"I should do a course, get some direction in my life. work towards something"

"But this is life, a course may give you something to work towards, but it just fills up time while you could be out living your life."

"But how can I live my life when I don't have the means to secure a decent paying job that enables me to do what I want to?"

"Having a job provides money, yes, but it again fills your life with routine, a sometimes unobtainable goal to work towards, dangled like a carrot on a string."

"Then wheres the balance? how can one be happy and free to live a full life whilst still being able to afford the finer things?"

"The truth is sacrifice, you have to cut out of your life what isn't directly linked to your happiness. Take-away's, video games, cigarettes, partying. All these things are money sinks that give you an almost tribalistic identity to attach yourself to. How defensive we get when a friend calls out our favourite Chinese restaurant. All these things provide a small amount of reward and happiness when indulged in, but really detract from the time you have to truly live your life."

"That's not true, I love video games and parties, and Chinese food is awesome. these things make me happy, I work in order to afford them and i get a sense of fulfillment from them."

"Exactly, but when you finish a video game, you do not walk away, when you leave a party, its never the last one. Every game must be better than the last, every party must be more wild... Surely this is because you're not actually happy, but trying to find an end goal, something to fill your life with in order to never truly look mortality in the eye, to replace real experiences with virtual worlds and drug fueled conversations that mean nothing, so as to feel accomplished in something? anything?"

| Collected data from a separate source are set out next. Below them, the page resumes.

(* ===== verification/Races.v ===== *)
(** * Races between the goroutines

    Some statuses are written without looking at the one there is, so that some
    interleavings of the process end in a state nobody meant. Each is shown by a
    schedule of the process's own goroutines, run on the reference
    surroundings. *)

From stdpp Require Import gmap.
From S2P Require Import Prelude GoLib Domain Sql Redis RedisFacts Effects Discipline.
From S2P Require Import NotificationRepo NotificationStore Queue QueueSpec RateLimit Delivery Hub.
From S2P Require Import Worker Validator Templates Service Api Wiring Interleave System Ref.
From S2P Require Import Samples.

(** ** Schedules *)

(** Run the goroutines by turns: whose turn, and for how many effects. A
    goroutine that cannot move loses its turn. *)
Definition turn (env : RefEnv) (i : nat) (st : list Event * list (prog unit) * World)
    : list Event * list (prog unit) * World :=
  let '(tr, ts, w) := st in
  match ts !! i with
  | Some (Vis e k) =>
      match ref_handle env e w with
      | Some (x, w') => (tr ++ [Ev e x], <[i := k x]> ts, w')
      | None => st
      end
  | _ => st
  end.

Definition run_schedule (env : RefEnv) (ts : list (prog unit)) (w : World) (sched : list (nat * nat))
    : list Event * list (prog unit) * World :=
  foldl (λ st p, Nat.iter p.2 (turn env p.1) st) ([], ts, w) sched.

Lemma interleaves_snoc `{S : Services} ts w tr ts1 w1 i X (e : Eff X) k x w2 :
  interleaves ts w tr ts1 w1 → ts1 !! i = Some (Vis e k) → svc e w1 x w2 →
  interleaves ts w (tr ++ [Ev e x]) (<[i := k x]> ts1) w2.
Proof.
  intros H Hi Hs. eapply interleaves_app; [exact H|]. econstructor; [done..|]. constructor.
Qed.

Lemma run_schedule_interleaves env ts w sched tr ts' w' :
  run_schedule env ts w sched = (tr, ts', w') → interleaves (S := ref_services env) ts w tr ts' w'.
Proof.
  assert (Ht : ∀ i st, interleaves (S := ref_services env) ts w st.1.1 st.1.2 st.2 →
    interleaves (S := ref_services env) ts w (turn env i st).1.1 (turn env i st).1.2 (turn env i st).2).
  { intros i [[tr0 ts0] w0] H. cbn in *. destruct (ts0 !! i) as [[|X e k]|] eqn:Hi; try done.
    destruct (ref_handle env e w0) as [[x w1]|] eqn:Hx; [|done]. cbn.
    by eapply (interleaves_snoc (S := ref_services env)). }
  assert (Hall : ∀ l st, interleaves (S := ref_services env) ts w st.1.1 st.1.2 st.2 →
    let st' := foldl (λ st p, Nat.iter p.2 (turn env p.1) st) st l in
    interleaves (S := ref_services env) ts w st'.1.1 st'.1.2 st'.2).
  { induction l as [|[i n] l IH]; intros st H; [done|]. apply IH.
    induction n as [|n IHn]; [done|]. by apply Ht. }
  intros E. specialize (Hall sched ([], ts, w) (il_nil _ _)).
  unfold run_schedule in E. cbv zeta in Hall. by rewrite E in Hall.
Qed.

(** Two schedules, one after the other, and what can be seen after each. *)
Lemma schedule_twice env ts w s1 s2 (P Q : list Event → World → Prop)
    `{!∀ tr w, Decision (P tr w)} `{!∀ tr w, Decision (Q tr w)} :
  (let st1 := run_schedule env ts w s1 in
   let st2 := run_schedule env st1.1.2 st1.2 s2 in
   bool_decide (P st1.1.1 st1.2) && bool_decide (Q st2.1.1 st2.2)) = true →
  ∃ tr1 ts1 w1 tr2 ts2 w2,
    interleaves (S := ref_services env) ts w tr1 ts1 w1 ∧ P tr1 w1 ∧
    interleaves (S := ref_services env) ts1 w1 tr2 ts2 w2 ∧ Q tr2 w2.
Proof.
  cbv zeta. destruct (run_schedule env ts w s1) as [[tr1 ts1] w1] eqn:E1. cbn [fst snd].
  destruct (run_schedule env ts1 w1 s2) as [[tr2 ts2] w2] eqn:E2. cbn [fst snd].
  intros [HP%bool_decide_eq_true HQ%bool_decide_eq_true]%andb_true_iff. exists tr1, ts1, w1, tr2, ts2, w2.
  split_and!; try done; by eapply run_schedule_interleaves.
Qed.

(** ** The process *)

(** Bodies decode to one given request. *)
#[local] Instance sms_bodies : JsonBody := {|
  Decode_CreateNotification _ := Some sms_request;
  Decode_BatchCreate _ := None;
  Decode_CreateTemplate _ := None;
  Decode_UpdateTemplate _ := None;
|}.

Definition process (reqs : list Request) : list (prog unit) :=
  main_threads default_config 1 21 1 1 reqs.

Definition the_id : UUID := uuid_of_N 1.

Definition status_of_id (w : World) : option Status := n_Status <$> abs (w_db w) !! the_id.

Definition api (path : list string) : Request :=
  mkRequest "POST" (["api"; "v1"; "notifications"] ++ path) (λ _, "") "" "r-1".

(** The workers check the status of a notification once, before they mark it as
    being processed: a notification can be cancelled (the request is answered
    200) and then be sent and end as delivered. *)
Theorem cancelled_yet_delivered :
  ∃ tr1 ts1 w1 tr2 ts2 w2,
    interleaves (S := ref_services env_ok)
      (process [api [uuid_String the_id; "cancel"]]) sample_world tr1 ts1 w1 ∧
    (status_of_id w1 = Some StatusCancelled ∧ posts tr1 = []) ∧
    interleaves (S := ref_services env_ok) ts1 w1 tr2 ts2 w2 ∧
    (status_of_id w2 = Some StatusDelivered ∧ length (posts tr2) = 1%nat).
Proof.
  (* worker 0 reads the message and the notification; the request; the worker *)
  refine (schedule_twice _ _ _ [(0, 5); (12, 3)]%nat [(0, 60)]%nat
    (λ tr w, status_of_id w = Some StatusCancelled ∧ posts tr = [])
    (λ tr w, status_of_id w = Some StatusDelivered ∧ length (posts tr) = 1%nat) _).
  by vm_compute.
Qed.

(** A request that creates a notification marks it queued after it put it in
    its stream. When a worker is faster, a delivered notification is marked
    queued again, with no message for it left. *)
Theorem delivered_yet_queued :
  ∃ tr1 ts1 w1 tr2 ts2 w2,
    interleaves (S := ref_services env_ok) (process [api []]) empty_world tr1 ts1 w1 ∧
    (status_of_id w1 = Some StatusDelivered ∧ length (posts tr1) = 1%nat) ∧
    interleaves (S := ref_services env_ok) ts1 w1 tr2 ts2 w2 ∧
    (status_of_id w2 = Some StatusQueued ∧ unacked (StreamKey PriorityHigh) (w_redis w2) = ∅).
Proof.
  (* the request until its XADD; worker 0; the rest of the request *)
  refine (schedule_twice _ _ _ [(12, 5); (0, 60)]%nat [(12, 10)]%nat
    (λ tr w, status_of_id w = Some StatusDelivered ∧ length (posts tr) = 1%nat)
    (λ tr w, status_of_id w = Some StatusQueued ∧
             unacked (StreamKey PriorityHigh) (w_redis w) = ∅) _).
  by vm_compute.
Qed.

(** A notification whose first delivery failed, when its retry is due. *)
Definition retry_world : World :=
  let w := world_after env_bad (Work 1 21 (main_dispatcher default_config)) sample_world in
  set_clock (w_clock w + 10 * time_Second) w.

(** Popping due retries is not atomic: two processes that pop at the same time
    both put the one retry in its stream, and two workers deliver it twice. *)
Theorem retry_delivered_twice :
  ∃ tr1 ts1 w1 tr2 ts2 w2,
    interleaves (S := ref_services env_ok) (process [] ++ [ProcessDelayed 1]) retry_world tr1 ts1 w1 ∧
    (size (zset DelayedSet (w_redis retry_world)) = 1%nat ∧
     length (ln_waiting (lane ConsumerGroup (StreamKey PriorityHigh) (w_redis w1))) = 2%nat) ∧
    interleaves (S := ref_services env_ok) ts1 w1 tr2 ts2 w2 ∧
    length (posts tr2) = 2%nat.
Proof.
  (* both processors read what is due, then both go on; workers 0 and 1 *)
  unshelve refine (schedule_twice _ _ _ [(10, 3); (12, 9); (10, 9)]%nat [(0, 5); (1, 5); (0, 60); (1, 60)]%nat
    (λ tr w, size (zset DelayedSet (w_redis retry_world)) = 1%nat ∧
       length (ln_waiting (lane ConsumerGroup (StreamKey PriorityHigh) (w_redis w))) = 2%nat)
    (λ (tr : list Event) (_ : World), length (posts tr) = 2%nat) _).
  - intros. apply _.
  - by vm_compute.
Qed.
(* ===== verification/Losses.v ===== *)
(** * How a notification is lost, or is in two places

    No notification is lost as long as no server fails and the goroutines that
    move notifications without a message come to rest (DutySystem.v). The first
    closed runs of this file show that both are needed: a notification is stored,
    its end is not recorded, and nothing in the streams, the delayed set or the
    table will bring it back. A notification is in one place at a time as long
    as removals from the delayed set are answered, the client sends no command
    again and the scheduler's rows do not break off (CustodySystem.v); the other
    runs show that each of these is needed. *)

From stdpp Require Import gmap.
From S2P Require Import Prelude GoLib Domain Sql Redis Effects Discipline NotificationRepo.
From S2P Require Import NotificationStore Queue QueueSpec Worker Service Api Wiring Interleave System.
From S2P Require Import Custody CustodyInv CustodySystem Duty DutyInv DutySystem Ref Samples Races.

(** The notification is stored as unfinished, and waits nowhere: the streams have
    no message that is not acknowledged, the delayed set is empty. *)
Definition forgotten (st : Status) (w : World) : Prop :=
  status_of_id w = Some st ∧ zset DelayedSet (w_redis w) = ∅ ∧
  Forall (λ k, waiting (w_redis w) k = [] ∧ inflight k (w_redis w) = ∅) priority_streams.

#[export] Instance forgotten_dec st w : Decision (forgotten st w).
Proof. unfold forgotten. apply _. Defined.

Lemma forgotten_awaits st w : st ≠ StatusScheduled → forgotten st w → ¬ awaits w the_id.
Proof.
  intros Hst (Hs & Hz & Hk) Ha. rewrite Forall_forall in Hk. destruct Ha as [k e Hin He _|k i Hin Hi _|m Hm _|n Hn Hsch].
  - destruct (Hk _ Hin) as [E _]. rewrite E in He. by apply not_elem_of_nil in He.
  - destruct (Hk _ Hin) as [_ E]. rewrite E in Hi. by apply not_elem_of_empty in Hi.
  - rewrite Hz, lookup_empty in Hm. by destruct Hm.
  - unfold status_of_id in Hs. rewrite Hn in Hs. injection Hs as Hs. congruence.
Qed.

(** Every goroutine besides the ten workers has returned or waits for its tick. *)
Definition others_rest (ts : list (prog unit)) : bool := forallb rests (drop 10 ts).

(** A schedule and what is seen after it. *)
Lemma schedule_forgets env ts w s st (P : list Event → list (prog unit) → Prop) `{!∀ tr ts, Decision (P tr ts)} :
  st ≠ StatusScheduled →
  (let r := run_schedule env ts w s in bool_decide (P r.1.1 r.1.2) && bool_decide (forgotten st r.2)) = true →
  ∃ tr ts' w', interleaves (S := ref_services env) ts w tr ts' w' ∧ P tr ts' ∧
    status_of_id w' = Some st ∧ ¬ awaits w' the_id.
Proof.
  intros Hst. cbv zeta. destruct (run_schedule env ts w s) as [[tr ts'] w'] eqn:E. cbn [fst snd].
  intros [HP%bool_decide_eq_true Hf%bool_decide_eq_true]%andb_true_iff. exists tr, ts', w'.
  split; [by eapply run_schedule_interleaves|]. split; [done|]. split; [apply Hf|by eapply forgotten_awaits].
Qed.

(** The reference surroundings, with a server that fails for a while. *)
Definition outage (from to t : Z) : bool := (from <=? t) && (t <? to).

Definition redis_out (from to : Z) : RefEnv :=
  mkRefEnv (λ _ _, HttpResp 202 "accepted") (λ _, false) (λ _, false) (outage from to).

Definition postgres_out (from to : Z) : RefEnv :=
  mkRefEnv (λ _ _, HttpResp 202 "accepted") (λ _, false) (outage from to) (λ _, false).

(** The process stops while the processor of retries has a retry in hand: taken
    off the delayed set, not enqueued yet. Nothing failed, but the retry is gone. *)
Theorem retry_lost_at_stop :
  ∃ tr ts' w', interleaves (S := ref_services env_ok) (process []) retry_world tr ts' w' ∧
    fault_free tr ∧ status_of_id w' = Some StatusQueued ∧ ¬ awaits w' the_id.
Proof.
  refine (schedule_forgets _ _ _ [(10, 4)]%nat _ (λ tr _, fault_free tr) _ _); [done|by vm_compute].
Qed.

(** Redis fails between the removal of a retry and its enqueueing: the error is
    dropped, and the retry is gone. *)
Theorem retry_lost_to_a_fault :
  ∃ env tr ts' w', interleaves (S := ref_services env) (process [api []]) retry_world tr ts' w' ∧
    (others_rest ts' = true ∧ claims_settled tr) ∧
    status_of_id w' = Some StatusQueued ∧ ¬ awaits w' the_id.
Proof.
  (* the tick, its time, the range, the removal; a request, which reads the time; the rest of both *)
  pose (out := w_clock retry_world + time_Second + 2000).
  exists (redis_out out (out + time_Second)).
  refine (schedule_forgets _ _ _ [(10, 4); (12, 1); (10, 4); (12, 60)]%nat _
    (λ tr ts, others_rest ts = true ∧ claims_settled tr) _ _); [done|by vm_compute].
Qed.

(** The database does not answer when a worker reads a notification: the message
    is acknowledged, and the notification stays queued without one. *)
Theorem message_lost_to_a_fault :
  ∃ env tr ts' w', interleaves (S := ref_services env) (process []) sample_world tr ts' w' ∧
    (others_rest ts' = true ∧ posts tr = []) ∧ status_of_id w' = Some StatusQueued ∧ ¬ awaits w' the_id.
Proof.
  pose (out := w_clock sample_world + 1000).
  exists (postgres_out out (out + 1000)).
  refine (schedule_forgets _ _ _ [(0, 60)]%nat _ (λ tr ts, others_rest ts = true ∧ posts tr = []) _ _);
    [done|by vm_compute].
Qed.

(** Redis does not answer when a notification is created: it stays pending, and
    the scheduler, which is said to pick it up, does not. *)
Theorem pending_never_scheduled :
  ∃ env tr ts' w', interleaves (S := ref_services env) (process [api []]) empty_world tr ts' w' ∧
    others_rest ts' = true ∧ status_of_id w' = Some StatusPending ∧ ¬ awaits w' the_id.
Proof.
  pose (out := w_clock empty_world). exists (redis_out out (out + time_Second)).
  unshelve refine (schedule_forgets _ _ _ [(12, 60); (11, 60)]%nat _ (λ _ ts, others_rest ts = true) _ _);
    [intros; apply _|done|by vm_compute].
Qed.

(** The empty world is in order, as nothing waits in it. *)
Lemma empty_orderly : orderly empty_world.
Proof.
  assert (Hno : ∀ id p, ¬ waits_at empty_world id p).
  { intros id p Hp. destruct p as [k i|m| |i].
    - destruct Hp as (Hk & e & He & _).
      assert (Hl : Forall (λ k, waiting (w_redis empty_world) k = []) priority_streams)
        by (repeat constructor; by vm_compute).
      rewrite Forall_forall in Hl. change (e ∈ waiting (w_redis empty_world) k) in He. rewrite (Hl _ Hk) in He. by apply not_elem_of_nil in He.
    - by destruct Hp as [[s Hs] _].
    - by destruct Hp as (n & Hn & _).
    - by destruct Hp as (g & Hg & _). }
  split; [intros id p q Hp; by destruct (Hno id p)|intros id p Hp; by destruct (Hno id p)|done|].
  by intros m [s Hs].
Qed.

(** In a stream and in the delayed set at once. *)
Definition in_two_places (m : string) (w : World) : bool :=
  bool_decide (is_Some (zset DelayedSet (w_redis w) !! m)) &&
  existsb (λ e, bool_decide (about e = Some the_id)) (waiting (w_redis w) (StreamKey PriorityHigh)).

Lemma two_places_disorder m w : member_about m = Some the_id → in_two_places m w = true → ¬ orderly w.
Proof.
  intros Hm [Hd%bool_decide_eq_true (e & He%list_elem_of_In & Ha%bool_decide_eq_true)%existsb_exists]%andb_true_iff Ho.
  assert (E : InDelayed m = InLane (StreamKey PriorityHigh) (e_id e)); [|done].
  apply (od_place _ Ho the_id).
  - split; [done|]. split; [done|]. by intros i g m' Hg.
  - split; [by left|]. by exists e.
Qed.

Definition three_requests : list (prog unit) := process [api []; api []; api []].

(** A notification was created and its delivery failed; the scheduler's wait has
    taken the time; the processor of retries has found what is due. *)
Definition retry_found : list (nat * nat) := [(12, 60); (0, 60); (11, 1); (10, 3)]%nat.

(** A removal from the delayed set is answered with an error: the retry is enqueued
    and stays in the set, so that it is in two places. *)
Theorem two_places_after_a_fault :
  ∃ env tr ts' w', interleaves (S := ref_services env) three_requests empty_world tr ts' w' ∧
    orderly empty_world ∧ ¬ orderly w'.
Proof.
  (* another request takes a moment, the removal fails, a third one, the message is added *)
  pose (out := w_clock (run_schedule env_bad three_requests empty_world retry_found).2 + 1000).
  exists (mkRefEnv (λ _ _, HttpResp 500 "error") (λ _, false) (λ _, false) (outage out (out + 1000))).
  set (env := mkRefEnv _ _ _ _). set (m := delayed_member the_id ChannelSMS PriorityHigh).
  assert (Hr : in_two_places m (run_schedule env three_requests empty_world
                 (retry_found ++ [(13, 1); (10, 1); (14, 1); (10, 1)]%nat)).2 = true) by by vm_compute.
  destruct (run_schedule env three_requests empty_world _) as [[tr ts'] w'] eqn:E. cbn [snd] in Hr.
  exists tr, ts', w'. split; [by eapply run_schedule_interleaves|]. split; [apply empty_orderly|].
  by apply (two_places_disorder m).
Qed.

(** Twice in one stream. *)
Definition twice_in_stream (k : string) (w : World) : bool :=
  (1 <? length (filter (λ e, about e = Some the_id) (waiting (w_redis w) k)))%nat &&
  bool_decide (NoDup (e_id <$> waiting (w_redis w) k)).

Lemma twice_disorder k w : k ∈ priority_streams → twice_in_stream k w = true → ¬ orderly w.
Proof.
  intros Hk [Hlen%Nat.ltb_lt Hnd%bool_decide_eq_true]%andb_true_iff Ho.
  set (l := filter (λ e, about e = Some the_id) (waiting (w_redis w) k)) in *.
  assert (Hin : ∀ e, e ∈ l → waits_at w the_id (InLane k (e_id e))).
  { intros e [Ha He]%list_elem_of_filter. split; [done|]. by exists e. }
  assert (Hl : NoDup (e_id <$> l)) by (eapply sublist_NoDup; [exact Hnd|]; apply fmap_sublist, sublist_filter).
  destruct l as [|e1 [|e2 l]]; cbn in Hlen; [lia..|].
  assert (E : InLane k (e_id e1) = InLane k (e_id e2))
    by (apply (od_place _ Ho the_id); apply Hin; [by left|by right; left]).
  injection E as E. rewrite !fmap_cons, E in Hl. apply NoDup_cons in Hl as [Hl _]. apply Hl. by left.
Qed.

(** The client sends an XADD again whose answer did not come in time, as main lets
    it: no call fails, and the message is in its stream twice. *)
Theorem two_messages_after_a_resend :
  ∃ tr ts' w', interleaves (S := ref_services env_slow) (process [api []]) empty_world tr ts' w' ∧
    fault_free tr ∧ orderly empty_world ∧ ¬ orderly w'.
Proof.
  assert (Hr : let st := run_schedule env_slow (process [api []]) empty_world [(12, 60)]%nat in
    bool_decide (fault_free st.1.1) && twice_in_stream (StreamKey PriorityHigh) st.2 = true) by by vm_compute.
  cbv zeta in Hr. destruct (run_schedule env_slow _ empty_world _) as [[tr ts'] w'] eqn:E. cbn [fst snd] in Hr.
  apply andb_true_iff in Hr as [Hff%bool_decide_eq_true Hr].
  exists tr, ts', w'. split; [by eapply run_schedule_interleaves|]. split; [done|]. split; [apply empty_orderly|].
  eapply (twice_disorder (StreamKey PriorityHigh)); [by left|done].
Qed.

(** A scheduled notification is also in a stream. *)
Definition released_early (id : UUID) (w : World) : bool :=
  bool_decide (n_Status <$> abs (w_db w) !! id = Some StatusScheduled) &&
  existsb (λ k, existsb (λ e, bool_decide (about e = Some id)) (waiting (w_redis w) k)) priority_streams.

Lemma released_early_disorder id w : released_early id w = true → ¬ orderly w.
Proof.
  intros [Hs%bool_decide_eq_true (k & Hk%list_elem_of_In & (e & He%list_elem_of_In & Ha%bool_decide_eq_true)%existsb_exists)%existsb_exists]%andb_true_iff Ho.
  destruct (abs (w_db w) !! id) as [n|] eqn:Hn; [|done]. injection Hs as Hs.
  assert (E : InSchedule = InLane k (e_id e)); [|done].
  apply (od_place _ Ho id); [by exists n|]. split; [done|]. by exists e.
Qed.

(** The rows of the scheduler's statement break off, and the statement is undone:
    it enqueues what it has read, and the table has it as scheduled still. *)
Theorem two_places_after_a_broken_stream :
  ∃ tr ts' w', interleaves (S := ref_services env_cut) (process []) due_world tr ts' w' ∧
    posts tr = [] ∧ ¬ orderly w'.
Proof.
  assert (Hr : let st := run_schedule env_cut (process []) due_world [(11, 60)]%nat in
    bool_decide (posts st.1.1 = []) && released_early (uuid_of_N 2) st.2 = true) by by vm_compute.
  cbv zeta in Hr. destruct (run_schedule env_cut _ due_world _) as [[tr ts'] w'] eqn:E. cbn [fst snd] in Hr.
  apply andb_true_iff in Hr as [Hp%bool_decide_eq_true Hr].
  exists tr, ts', w'. split; [by eapply run_schedule_interleaves|]. split; [done|].
  by eapply released_early_disorder.
Qed.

"Well if life is about memories, experiences and connections then surely the things I have done check these boxes? The connections I've made with people at parties are still stronger than most of my family ties, I've experienced some amazing things at festivals, incredible bands and sights most people wouldn't believe happens behind the zip of a £15 pop up tent, I've visited a handful of incredible countries, places where drugs and sex are legally traded commodities, places where mountains rise up sporadically out of snowy plains for miles. And Chinese food is awesome.
As for video games, I have played the role of the hero in many stories, I've saved and destroyed countless worlds, and experienced first hand, and sometimes first-person, some of the greatest stories written by a human mind. Are these not real experiences?"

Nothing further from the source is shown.